Unlimited Reentries are Slowly Killing Tournament Poker

mdliveroomIf you have followed my past musings on this topic you know reentries have been in my crosshairs for quite some time, and I’m of the opinion that while reentries have helped in the short-term to keep prize-pools up they are now doing more doing more damage than they are worth.

Before I get into the meat of this column, let me just say that I’m not against all reentry events.

I have no issue with players who bust on Day 1a being allowed to reenter on a secondary starting day. The reason I’m ok with this is because everyone on that starting flight starts the day the same and their day ends the same.

Basically, a person reentering doesn’t impact the rest of the field on that particular flight. Someone can’t be busted and then reenter and bust you, so I’m ok with reentries on separate starting days.

Here is what I’m not ok with.

Reentries skew the outcome and decision making process

Part of a poker tournament is the finality of it all, especially during the opening levels. If you guess wrong or get unlucky your day is over, and you have nothing to show for it. Because of this the early stages of a tournament are generally played cautiously, even by the top pros in many instances; there is a feeling out process and it’s just human nature to not want to plunk down $10,000 and play for six minutes.

But with reentries this is not the case –well, it is the case of you’re a regular Joe who won their way into the tournament via a satellite or who gets to play in one or two WPT tournaments each year if they’re lucky– because you’re still in cautious mode.

For pros this finality of their early decision is no longer an issue, and a very important and critical part of the decision (am I going to get eliminated if I make this bluff and get called?) no longer exists. If you bust you just reenter.

You can say it’s fair because everyone can reenter, but this is obviously not the case. please try to explain how fair it is to the player who makes $40,000 a year and who won a seat into the WPT Championship online? Hey buddy, if you bust just go reenter for $15,000!

Here is an over the top example of what I’m talking about:

Imagine if I devised a tournament structure with a $10,000 buy-in where everyone gets 10,000 chips, but you can also take an add-on at the first break. The add-on costs $10,000,000 and you get 100,000,000 chips.

It’s fair because anyone can do it, just pay the $10 million, so what are you complaining about?

Do reentry events benefit the pros? Yes and no

As I’ve discussed in the past, there is also a stigma associated with reentry events, a stigma that makes casual players feel as if they are at an even further disadvantage to the pros.

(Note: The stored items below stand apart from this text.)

(** * Geometric transforms of [Draft/PythonLibraries/transforms.py]

    A shallow embedding, over the real numbers, of the quaternion,
    axis-angle and pose-matrix helpers of [transforms.py], followed by the
    properties the specification states about them.

    Conventions of the embedding.
    - numpy arrays of fixed shape are records: a (3,1) array is a [vec3],
      a (4,1) array or a row of a 4x4 matrix is a [vec4], matrices are
      records of rows.  Quaternions are stored (x, y, z, w).
    - arithmetic is exact (type [R]); a floating-point division by zero,
      whose numpy result is nan or inf, is the fault [DivisionByZero];
      a [ValueError] of [math.acos] or [math.sqrt] is [MathDomain]; the
      [LinAlgError] of [numpy.linalg.inv] is [SingularMatrix].
    - a function that writes into an array it was handed returns the final
      contents of that array next to its result. *)

From Stdlib Require Import Reals Lra List ZArith.
Import ListNotations.
Local Open Scope R_scope.

(** ** Outcomes of partial numeric operations *)

Inductive fault : Type :=
| DivisionByZero
| MathDomain
| SingularMatrix.

Inductive outcome (A : Type) : Type :=
| Value (a : A)
| Fault (f : fault).

Arguments Value {A} a.
Arguments Fault {A} f.

Definition bind {A B : Type} (m : outcome A) (k : A -> outcome B) : outcome B :=
  match m with
  | Value a => k a
  | Fault f => Fault f
  end.

Notation "x <- m ;; k" := (bind m (fun x => k))
  (at level 61, m at next level, right associativity).

(** [a / b] as numpy evaluates it on floats: defined unless [b] is zero. *)
Definition checked_div (a b : R) : outcome R :=
  if Req_dec_T b 0 then Fault DivisionByZero else Value (a / b).

(** [math.acos]: raises outside [-1, 1]. *)
Definition checked_acos (a : R) : outcome R :=
  if Rlt_dec a (-1) then Fault MathDomain
  else if Rgt_dec a 1 then Fault MathDomain
  else Value (acos a).

(** [math.sqrt]: raises on a negative argument. *)
Definition checked_sqrt (a : R) : outcome R :=
  if Rlt_dec a 0 then Fault MathDomain else Value (sqrt a).

(** [numpy.sign]. *)
Definition np_sign (a : R) : R :=
  if Rlt_dec a 0 then -1 else if Rgt_dec a 0 then 1 else 0.

(** ** Vectors *)

Record vec3 : Type := V3 { ux : R; uy : R; uz : R }.
Record vec4 : Type := V4 { vx : R; vy : R; vz : R; vw : R }.

Definition zero3 : vec3 := V3 0 0 0.
Definition zero4 : vec4 := V4 0 0 0 0.

Definition neg3 (v : vec3) : vec3 := V3 (- ux v) (- uy v) (- uz v).

Definition scale3 (v : vec3) (k : R) : vec3 :=
  V3 (ux v * k) (uy v * k) (uz v * k).

Definition div3 (v : vec3) (k : R) : outcome vec3 :=
  a <- checked_div (ux v) k ;;
  b <- checked_div (uy v) k ;;
  c <- checked_div (uz v) k ;;
  Value (V3 a b c).

Definition div4 (v : vec4) (k : R) : outcome vec4 :=
  a <- checked_div (vx v) k ;;
  b <- checked_div (vy v) k ;;
  c <- checked_div (vz v) k ;;
  d <- checked_div (vw v) k ;;
  Value (V4 a b c d).

(** [(v**2).sum()] *)
Definition sum_sq3 (v : vec3) : R := ux v ^ 2 + uy v ^ 2 + uz v ^ 2.
Definition sum_sq4 (v : vec4) : R := vx v ^ 2 + vy v ^ 2 + vz v ^ 2 + vw v ^ 2.

(** [numpy.linalg.norm] of a vector. *)
Definition norm3 (v : vec3) : R := sqrt (sum_sq3 v).
Definition norm4 (v : vec4) : R := sqrt (sum_sq4 v).

Definition dot3 (a b : vec3) : R := ux a * ux b + uy a * uy b + uz a * uz b.
Definition dot4 (a b : vec4) : R :=
  vx a * vx b + vy a * vy b + vz a * vz b + vw a * vw b.

(** ** Quaternion transformations *)

(** [mult_quat(q2, q1)] *)
Definition mult_quat (q2 q1 : vec4) : vec4 :=
  V4 (vx q1 * vw q2 + vw q1 * vx q2 + vy q1 * vz q2 - vz q1 * vy q2)
     (vw q1 * vy q2 - vx q1 * vz q2 + vy q1 * vw q2 + vz q1 * vx q2)
     (vw q1 * vz q2 + vx q1 * vy q2 - vy q1 * vx q2 + vz q1 * vw q2)
     (vw q1 * vw q2 - vx q1 * vx q2 - vy q1 * vy q2 - vz q1 * vz q2).

(** [inv_quat(qwt)]: the copy [qwt_inv] has its first three entries
    negated and is divided by the sum of squares of [qwt]. *)
Definition inv_quat (qwt : vec4) : outcome vec4 :=
  let qwt_inv := V4 (vx qwt * -1) (vy qwt * -1) (vz qwt * -1) (vw qwt) in
  div4 qwt_inv (sum_sq4 qwt).

(** [delta_quat(q2, q1)] *)
Definition delta_quat (q2 q1 : vec4) : outcome vec4 :=
  q1_inv <- inv_quat q1 ;;
  Value (mult_quat q2 q1_inv).

(** ** Conversions between quaternions and other representations *)

(** [quat_from_rvec(rvec)] *)
Definition quat_from_rvec (rvec : vec3) : outcome vec4 :=
  let angle := norm3 rvec in
  if Rgt_dec angle 0 then
    xyz <- div3 (scale3 rvec (sin (angle / 2))) angle ;;
    Value (V4 (ux xyz) (uy xyz) (uz xyz) (cos (angle / 2)))
  else
    Value (V4 0 0 0 1).

(** The body of [rvec_from_quat] once the argument array holds [q]. *)
Definition rvec_of_buffer (q : vec4) : outcome vec3 :=
  half <- checked_acos (vw q) ;;
  let angle := 2 * half in
  s <- checked_sqrt (1 - vw q ^ 2) ;;
  if Rlt_dec s (1 / 1000) then
    Value (scale3 (V3 1 0 0) angle)
  else
    axis <- div3 (V3 (vx q) (vy q) (vz q)) s ;;
    Value (scale3 axis angle).

(** [rvec_from_quat(qwt)] with the array it was called on: [qwt /= norm]
    writes the normalised quaternion into the caller's array.  The pair is
    (final contents of [qwt], returned value). *)
Definition rvec_from_quat_run (qwt : vec4) : vec4 * outcome vec3 :=
  if Rgt_dec (vw qwt) 1 then
    match div4 qwt (norm4 qwt) with
    | Value q => (q, rvec_of_buffer q)
    | Fault f => (qwt, Fault f)
    end
  else (qwt, rvec_of_buffer qwt).

Definition rvec_from_quat (qwt : vec4) : outcome vec3 :=
  snd (rvec_from_quat_run qwt).

(** [abs(rvec).argmax()]: the first index holding the largest magnitude. *)
Definition argmax_abs (v : vec3) : nat :=
  if Rle_dec (Rabs (uy v)) (Rabs (ux v)) then
    if Rle_dec (Rabs (uz v)) (Rabs (ux v)) then 0%nat else 2%nat
  else
    if Rle_dec (Rabs (uz v)) (Rabs (uy v)) then 1%nat else 2%nat.

Definition component (v : vec3) (i : nat) : R :=
  match i with
  | O => ux v
  | S O => uy v
  | _ => uz v
  end.

(** [axis_and_angle_from_rvec(rvec)]: the axis may be undefined, the angle
    never is. *)
Definition axis_and_angle_from_rvec (rvec : vec3) : outcome vec3 * R :=
  let angle := norm3 rvec in
  let sign := np_sign (component rvec (argmax_abs rvec)) in
  let axis := div3 (scale3 rvec sign) angle in
  let angle := angle * sign in
  let angle :=
    if Rgt_dec (Rabs angle) PI then angle - np_sign angle * 2 * PI else angle in
  (axis, angle).

(** ** Axis-angle transformations *)

(** [delta_rvec(r2, r1)] *)
Definition delta_rvec (r2 r1 : vec3) : outcome vec3 :=
  q2 <- quat_from_rvec r2 ;;
  q1 <- quat_from_rvec r1 ;;
  d <- delta_quat q2 q1 ;;
  rvec_from_quat d.

(** Accumulating the rotation [delta_rvec(r2, r1)] onto [r1], as
    quaternions: [mult_quat(quat_from_rvec(delta_rvec(r2, r1)),
    quat_from_rvec(r1))]. *)
Definition accumulate_delta (r2 r1 : vec3) : outcome vec4 :=
  d <- delta_rvec r2 r1 ;;
  qd <- quat_from_rvec d ;;
  q1 <- quat_from_rvec r1 ;;
  Value (mult_quat qd q1).

Definition neg4 (q : vec4) : vec4 := V4 (- vx q) (- vy q) (- vz q) (- vw q).

(** ** Matrices *)

Record mat3 : Type := M3 { m3_0 : vec3; m3_1 : vec3; m3_2 : vec3 }.
Record mat4 : Type := M4 { m4_0 : vec4; m4_1 : vec4; m4_2 : vec4; m4_3 : vec4 }.

(** [np.eye(4)] *)
Definition eye4 : mat4 :=
  M4 (V4 1 0 0 0) (V4 0 1 0 0) (V4 0 0 1 0) (V4 0 0 0 1).

(** [M.T] *)
Definition transpose3 (M : mat3) : mat3 :=
  M3 (V3 (ux (m3_0 M)) (ux (m3_1 M)) (ux (m3_2 M)))
     (V3 (uy (m3_0 M)) (uy (m3_1 M)) (uy (m3_2 M)))
     (V3 (uz (m3_0 M)) (uz (m3_1 M)) (uz (m3_2 M))).

Definition transpose4 (M : mat4) : mat4 :=
  M4 (V4 (vx (m4_0 M)) (vx (m4_1 M)) (vx (m4_2 M)) (vx (m4_3 M)))
     (V4 (vy (m4_0 M)) (vy (m4_1 M)) (vy (m4_2 M)) (vy (m4_3 M)))
     (V4 (vz (m4_0 M)) (vz (m4_1 M)) (vz (m4_2 M)) (vz (m4_3 M)))
     (V4 (vw (m4_0 M)) (vw (m4_1 M)) (vw (m4_2 M)) (vw (m4_3 M))).

(** Matrix times column vector, [M.dot(v)]. *)
Definition mat3_vec (M : mat3) (v : vec3) : vec3 :=
  V3 (dot3 (m3_0 M) v) (dot3 (m3_1 M) v) (dot3 (m3_2 M) v).

(** Row vector times the transpose of a matrix, [v.dot(M.T)]. *)
Definition row_mat4_t (v : vec4) (M : mat4) : vec4 :=
  V4 (dot4 v (m4_0 M)) (dot4 v (m4_1 M)) (dot4 v (m4_2 M)) (dot4 v (m4_3 M)).

(** Matrix product [A.dot(B)]. *)
Definition mmul4 (A B : mat4) : mat4 :=
  let Bt := transpose4 B in
  M4 (row_mat4_t (m4_0 A) Bt) (row_mat4_t (m4_1 A) Bt)
     (row_mat4_t (m4_2 A) Bt) (row_mat4_t (m4_3 A) Bt).

Definition det2 (a b c d : R) : R := a * d - b * c.

Definition det3 (M : mat3) : R :=
  let (r0, r1, r2) := M in
  ux r0 * det2 (uy r1) (uz r1) (uy r2) (uz r2)
  - uy r0 * det2 (ux r1) (uz r1) (ux r2) (uz r2)
  + uz r0 * det2 (ux r1) (uy r1) (ux r2) (uy r2).

(** The exact inverse of an invertible 3x3 matrix (adjugate over the
    determinant). *)
Definition adjugate_over_det3 (M : mat3) : mat3 :=
  let (r0, r1, r2) := M in
  let d := det3 M in
  M3 (V3 (det2 (uy r1) (uz r1) (uy r2) (uz r2) / d)
         (- det2 (uy r0) (uz r0) (uy r2) (uz r2) / d)
         (det2 (uy r0) (uz r0) (uy r1) (uz r1) / d))
     (V3 (- det2 (ux r1) (uz r1) (ux r2) (uz r2) / d)
         (det2 (ux r0) (uz r0) (ux r2) (uz r2) / d)
         (- det2 (ux r0) (uz r0) (ux r1) (uz r1) / d))
     (V3 (det2 (ux r1) (uy r1) (ux r2) (uy r2) / d)
         (- det2 (ux r0) (uy r0) (ux r2) (uy r2) / d)
         (det2 (ux r0) (uy r0) (ux r1) (uy r1) / d)).

(** [numpy.linalg.inv] on a 3x3 matrix: [LinAlgError] when singular. *)
Definition LA_inv (M : mat3) : outcome mat3 :=
  if Req_dec_T (det3 M) 0 then Fault SingularMatrix
  else Value (adjugate_over_det3 M).

(** Minors and cofactors of a 4x4 matrix. *)
Definition drop_col (j : nat) (v : vec4) : vec3 :=
  match j with
  | 0%nat => V3 (vy v) (vz v) (vw v)
  | 1%nat => V3 (vx v) (vz v) (vw v)
  | 2%nat => V3 (vx v) (vy v) (vw v)
  | _ => V3 (vx v) (vy v) (vz v)
  end.

Definition minor (i j : nat) (M : mat4) : mat3 :=
  let (r0, r1, r2, r3) := M in
  match i with
  | 0%nat => M3 (drop_col j r1) (drop_col j r2) (drop_col j r3)
  | 1%nat => M3 (drop_col j r0) (drop_col j r2) (drop_col j r3)
  | 2%nat => M3 (drop_col j r0) (drop_col j r1) (drop_col j r3)
  | _ => M3 (drop_col j r0) (drop_col j r1) (drop_col j r2)
  end.

Definition cofactor (i j : nat) (M : mat4) : R :=
  (-1) ^ (i + j) * det3 (minor i j M).

Definition det4 (M : mat4) : R :=
  vx (m4_0 M) * cofactor 0 0 M + vy (m4_0 M) * cofactor 0 1 M
  + vz (m4_0 M) * cofactor 0 2 M + vw (m4_0 M) * cofactor 0 3 M.

(** The exact inverse of an invertible 4x4 matrix. *)
Definition adjugate_over_det4 (M : mat4) : mat4 :=
  let d := det4 M in
  let row (i : nat) :=
    V4 (cofactor 0 i M / d) (cofactor 1 i M / d)
       (cofactor 2 i M / d) (cofactor 3 i M / d) in
  M4 (row 0%nat) (row 1%nat) (row 2%nat) (row 3%nat).

(** ** Perspective transformations *)

(** [P[0:3, 0:3] = R] *)
Definition set_rotation (P : mat4) (R : mat3) : mat4 :=
  M4 (V4 (ux (m3_0 R)) (uy (m3_0 R)) (uz (m3_0 R)) (vw (m4_0 P)))
     (V4 (ux (m3_1 R)) (uy (m3_1 R)) (uz (m3_1 R)) (vw (m4_1 P)))
     (V4 (ux (m3_2 R)) (uy (m3_2 R)) (uz (m3_2 R)) (vw (m4_2 P)))
     (m4_3 P).

(** [P[0:3, 3:4] = t] *)
Definition set_translation (P : mat4) (t : vec3) : mat4 :=
  M4 (V4 (vx (m4_0 P)) (vy (m4_0 P)) (vz (m4_0 P)) (ux t))
     (V4 (vx (m4_1 P)) (vy (m4_1 P)) (vz (m4_1 P)) (uy t))
     (V4 (vx (m4_2 P)) (vy (m4_2 P)) (vz (m4_2 P)) (uz t))
     (m4_3 P).

(** [P[0:3, 0:3]] and [P[0:3, 3:4]] *)
Definition rotation_block (P : mat4) : mat3 :=
  M3 (V3 (vx (m4_0 P)) (vy (m4_0 P)) (vz (m4_0 P)))
     (V3 (vx (m4_1 P)) (vy (m4_1 P)) (vz (m4_1 P)))
     (V3 (vx (m4_2 P)) (vy (m4_2 P)) (vz (m4_2 P))).

Definition translation_block (P : mat4) : vec3 :=
  V3 (vw (m4_0 P)) (vw (m4_1 P)) (vw (m4_2 P)).

(** [P_from_R_and_t(R, t)] *)
Definition P_from_R_and_t (R : mat3) (t : vec3) : mat4 :=
  set_translation (set_rotation eye4 R) t.

(** [P_inv(P)] *)
Definition P_inv (P : mat4) : outcome mat4 :=
  R <- LA_inv (rotation_block P) ;;
  let t := neg3 (mat3_vec R (translation_block P)) in
  Value (P_from_R_and_t R t).

(** [P[3, 0:3] = 0] followed by [P[3, 3] = 1] *)
Definition set_bottom_row (P : mat4) : mat4 :=
  let P := M4 (m4_0 P) (m4_1 P) (m4_2 P) (V4 0 0 0 (vw (m4_3 P))) in
  M4 (m4_0 P) (m4_1 P) (m4_2 P)
     (V4 (vx (m4_3 P)) (vy (m4_3 P)) (vz (m4_3 P)) 1).

Section Solver.

(** What the SVD solver returns for a singular system (the least-squares
    solution of minimum norm): kept abstract. *)
Variable lstsq : mat4 -> mat4 -> mat4.

(** [cv2.solve(src1, src2, dst, cv2.DECOMP_SVD)]: [dst] with
    [src1 . dst = src2] when [src1] is invertible. *)
Definition cv_solve (src1 src2 : mat4) : mat4 :=
  if Req_dec_T (det4 src1) 0 then lstsq src1 src2
  else mmul4 (adjugate_over_det4 src1) src2.

(** [delta_P(P2, P1)] *)
Definition delta_P (P2 P1 : mat4) : mat4 :=
  let P := cv_solve (transpose4 P1) (transpose4 P2) in
  let P := transpose4 P in
  set_bottom_row P.

End Solver.

(** Two rigid poses used as examples: a unit shift along x and a quarter
    turn about z. *)
Definition pose_shift_x : mat4 :=
  M4 (V4 1 0 0 1) (V4 0 1 0 0) (V4 0 0 1 0) (V4 0 0 0 1).

Definition pose_turn_z : mat4 :=
  M4 (V4 0 (-1) 0 0) (V4 1 0 0 0) (V4 0 0 1 0) (V4 0 0 0 1).

Definition eye3 : mat3 := M3 (V3 1 0 0) (V3 0 1 0) (V3 0 0 1).

(** [numpy.rint]: nearest integer, a tie going to the even neighbour. *)
Definition rint (a : R) : Z :=
  let f := Int_part a in
  let d := a - IZR f in
  if Rlt_dec d (1 / 2) then f
  else if Rgt_dec d (1 / 2) then (f + 1)%Z
  else if Z.even f then f else (f + 1)%Z.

Whether this is true or not doesn’t really matter, because perception is often reality, and for casual players the perception is that reentry events benefit the pros.

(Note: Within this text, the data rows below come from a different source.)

(** **** Strings and their characters *)

Lemma text_app (a b : string) : text (a +:+ b) = text a ++ text b.
Proof. induction a as [|c a IH]; simpl; [done |]. by rewrite <- IH. Qed.

Lemma string_of_text (s : string) : String.string_of_list_ascii (text s) = s.
Proof. apply String.string_of_list_ascii_of_string. Qed.

Lemma text_of_string (l : Text) : text (String.string_of_list_ascii l) = l.
Proof. apply String.list_ascii_of_string_of_list_ascii. Qed.

Lemma text_inj (a b : string) : text a = text b → a = b.
Proof. intros H. by rewrite <- (string_of_text a), <- (string_of_text b), H. Qed.

Lemma string_of_app (a b : Text) :
  String.string_of_list_ascii (a ++ b)
  = String.string_of_list_ascii a +:+ String.string_of_list_ascii b.
Proof. apply text_inj. by rewrite text_app, !text_of_string. Qed.

(** **** The pieces of the regular expression *)

Lemma after_literal_Some literal code rest :
  after_literal literal code = Some rest ↔ code = literal ++ rest.
Proof.
  revert code. induction literal as [|l literal IH]; intros code; simpl.
  - split; [by intros [= ->] | by intros ->].
  - destruct code as [|c code]; [done |].
    destruct (decide (l = c)) as [->|Hne].
    + rewrite IH. split; [by intros -> | by intros [= ->]].
    + split; [done | intros [= ? ?]; done].
Qed.

Lemma after_literal_app literal rest : after_literal literal (literal ++ rest) = Some rest.
Proof. by apply after_literal_Some. Qed.

Lemma name_run_spec code :
  ∃ post, code = name_run code ++ post
          ∧ forallb name_char (name_run code) = true
          ∧ from_option name_char false (head post) = false.
Proof.
  induction code as [|c code (post & Hcode & Hall & Hpost)]; simpl.
  - by exists [].
  - destruct (name_char c) eqn:Hc.
    + exists post. simpl. rewrite Hc, Hall. split; [by f_equal | done].
    + exists (c :: code). by simpl.
Qed.

Lemma name_run_app tail post :
  forallb name_char tail = true →
  from_option name_char false (head post) = false →
  name_run (tail ++ post) = tail.
Proof.
  intros Hall Hpost. induction tail as [|c tail IH]; simpl in *.
  - destruct post as [|c post]; simpl in *; [done |]. by rewrite Hpost.
  - apply andb_prop in Hall as [-> Hall]. by rewrite IH.
Qed.

(** After a name character the star never has to give anything back: the
    tail of a name is the longest run of name characters. *)
Lemma name_tail_run before code :
  name_char before = true → name_tail before code = Some (name_run code).
Proof.
  revert before. induction code as [|c code IH]; intros before Hbefore; simpl.
  - unfold boundary. simpl. by rewrite Hbefore.
  - destruct (name_char c) eqn:Hc.
    + by rewrite (IH c Hc).
    + unfold boundary. simpl. by rewrite Hbefore, Hc.
Qed.

Lemma name_start_char c : name_start c = true → name_char c = true.
Proof.
  unfold name_start, name_char. intros H.
  repeat (apply orb_prop in H as [H|H]); rewrite H; simpl;
    by rewrite ?orb_true_r.
Qed.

Furthermore, reentries may not improve the ROI of the person who is reentering (this is debatable), but they do hurt the ROI of the average player who is not able to reenter and here is why.

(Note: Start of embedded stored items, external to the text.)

Definition M (A : Type) : Type := Store -> outcome A * Store.

Definition ret {A : Type} (a : A) : M A := fun st => (Returned a, st).

Definition bind {A B : Type} (m : M A) (k : A -> M B) : M B := fun st =>
  match m st with
  | (Returned a, st') => k a st'
  | (AttributeError name, st') => (AttributeError name, st')
  end.

Notation "x <- c1 ;; c2" := (bind c1 (fun x => c2))
  (at level 61, c1 at next level, right associativity).
Notation "c1 ;; c2" := (bind c1 (fun _ => c2))
  (at level 61, right associativity).

(** [self.name] *)
Definition getattr (self : addr) (name : string) : M float := fun st =>
  match st self name with
  | Some v => (Returned v, st)
  | None => (AttributeError name, st)
  end.

(** [self.name = v] *)
Definition setattr (self : addr) (name : string) (v : float) : M unit := fun st =>
  (Returned tt,
   fun a n => if (Nat.eqb a self && String.eqb n name)%bool then Some v else st a n).

(** [__init__(self, population, qlt)] *)
Definition call_init (self : addr) (population qlt : float) : M unit :=
  setattr self "QLT" qlt ;;
  setattr self "population" population.

(** [calculate(self, jobs_available, tvg, use_dividend, use_stabilization)],
    statement by statement *)
Definition call_calculate (self : addr) (jobs_available tvg : float)
    (use_dividend use_stabilization : bool) : M AllocationResult :=
  population <- getattr self "population" ;;
  let workforce := PyFloat.min jobs_available population in
  let labor_val := mul workforce f90 in
  let labor_val := if gtb labor_val tvg then tvg else labor_val in
  let auto_val := sub tvg labor_val in
  let standard_allocation := mul workforce f50 in
  let allocation := of_Z 0 in
  let policy_status := "Standard Model"%string in
  branch <-
    (if use_dividend then
       ret (mul tvg f0_45, "National Dividend Active"%string)
     else if use_stabilization then
       if ltb tvg f1000 then
         qlt <- getattr self "QLT" ;;
         ret (qlt, "Stabilization Fund TRIGGERED"%string)
       else
         ret (standard_allocation, "Stabilization Fund (Standby)"%string)
     else
       let allocation := standard_allocation in
       if ltb tvg f1000 then
         ret (mul standard_allocation (div tvg f1500), "Recession Cutbacks"%string)
       else
         ret (allocation, policy_status)) ;;
  let '(allocation, policy_status) := branch in
  let allocation := if gtb allocation tvg then tvg else allocation in
  let elite_surplus := sub tvg allocation in
  ret (mkResult labor_val auto_val allocation elite_surplus policy_status).

(** two calls in a row on the same object *)
Definition calculate_twice (self : addr) (jobs_available tvg : float)
    (use_dividend use_stabilization : bool) : M (AllocationResult * AllocationResult) :=
  r1 <- call_calculate self jobs_available tvg use_dividend use_stabilization ;;
  r2 <- call_calculate self jobs_available tvg use_dividend use_stabilization ;;
  ret (r1, r2).

(** [sim = MarkoEconomicSim(population, qlt); sim.calculate(...)], lines 54
    and 57 of the renderer, for the new object [sim] *)
Definition construct_and_calculate (sim : addr) (population qlt jobs tvg : float)
    (use_div use_stab : bool) : M AllocationResult :=
  call_init sim population qlt ;;
  call_calculate sim jobs tvg use_div use_stab.

End Py.

(** ** The renderer: [draw_system] *)

Module Render.

(** [max_val = 3000; scale = 25 / max_val] *)
Definition max_val : Z := 3000.
Definition scale : float := div (of_Z 25) (of_Z max_val).

(** lines 85-86 of [draw_arrow]: the tail width handed to the arrow patch *)
Definition arrow_width (value : float) : float :=
  let width := mul value scale in
  if ltb width f1 then f1 else width.

Record Arrow := mkArrow {
  a_from : Z * Z;
  a_to : Z * Z;
  a_tail_width : float;
  a_color : string
}.

Definition draw_arrow (x1 y1 x2 y2 : Z) (value : float) (color : string) : Arrow :=
  mkArrow (x1, y1) (x2, y2) (arrow_width value) color.

(** the part of the figure that is computed from the inputs: the status, the
    fill level, the threshold marker, the four arrows and the two captions;
    the fixed boxes and the labels that only print a number are left out *)
Record Figure := mkFigure {
  fig_data : AllocationResult;
  fig_is_stable : bool;
  fig_status_color : string;
  fig_status_text : string;
  fig_fill_height : float;
  fig_qlt_h : float;
  fig_arrows : list Arrow;
  fig_title : string;
  fig_policy_line : string
}.

Definition draw_system (tvg jobs population qlt : float) (policy : string) : Figure :=
  let sim := mkSim qlt population in
  let use_div := String.eqb policy "National Dividend" in
  let use_stab := String.eqb policy "Stabilization Fund" in
  let data := calculate sim jobs tvg use_div use_stab in
  let is_stable := geb (r_public data) qlt in
  let status_color := if is_stable then "#2ecc71"%string else "#e74c3c"%string in
  let status_text := if is_stable then "STABLE"%string else "COLLAPSE"%string in
  let public_box_y := of_Z 15 in
  let fill_percent := PyFloat.min f1 (div (r_public data) f1500) in
  let fill_height := mul (of_Z 20) fill_percent in
  let qlt_percent := PyFloat.min f1 (div qlt f1500) in
  let qlt_h := add public_box_y (mul (of_Z 20) qlt_percent) in
  mkFigure data is_stable status_color status_text fill_height qlt_h
    [ draw_arrow 21 70 41 55 (r_labor data) "#3498db";
      draw_arrow 21 30 41 45 (r_auto data) "#9b59b6";
      draw_arrow 59 55 79 70 (r_elites data) "#95a5a6";
      draw_arrow 59 45 79 25 (r_public data) status_color ]
    ("SYSTEM STATUS: " ++ status_text)
    ("Active Policy: " ++ r_policy data).

End Render.

(** ** The dashboard: the values its two sliders can take

    [slider("Total Value ($B)", 500, 3000, 1500, 50)] and
    [slider("Jobs (Millions)", 0.0, 20.0, 16.5, 0.5)] *)

Module Dashboard.

Definition slider_tvg : list float :=
  map (fun k => of_Z (500 + 50 * Z.of_nat k)) (seq 0 51).

Definition slider_jobs : list float :=
  map (fun k => div (of_Z (Z.of_nat k)) (of_Z 2)) (seq 0 41).

(** [labor + automation == tvg] for the labor of [jobs] people, checked on
    every pair of slider values *)
Definition sliders_sum_exact : bool :=
  forallb (fun tvg =>
    forallb (fun jobs =>
      let labor := if gtb (mul jobs f90) tvg then tvg else mul jobs f90 in
      eqb (add labor (sub tvg labor)) tvg) slider_jobs) slider_tvg.

End Dashboard.

(** ** Sample values *)

Module Samples.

Reentries may add to the total prize-pool, but a mediocre player (a -20% ROI) gets far less of the added equity than the player reentering and every superior player that reenters further drops their ROI, which I would argue cannot be offset by the additional money in the prize-pool.

So when you have a guy luckbox his way into a big stack and there should be 50 players left, with 45 making the money, but because of reentries there are 100 players remaining and they are almost all pro players, this luckbox is still a long shot to make the money.

Final thoughts

My feeling is that reentry events are little more than an olive branch to pro players, allowing them to fade one or two bad beats and still have a chance to compete in the tournament, which is a complete contradiction of how tournaments are presented to the average player.

The average player knows they are at a disadvantage but a tournament is supposed to be the great equalizer; just cooler Daniel Negreanu or put a bad beat on Phil Ivey and you’ve eliminated them… but that’s not the case anymore and the amateur player knows it and simply doesn’t enter anymore.

Now factor in the deepstacks and slower structures and how much of a chance does a player really have to luckbox their way to a final table?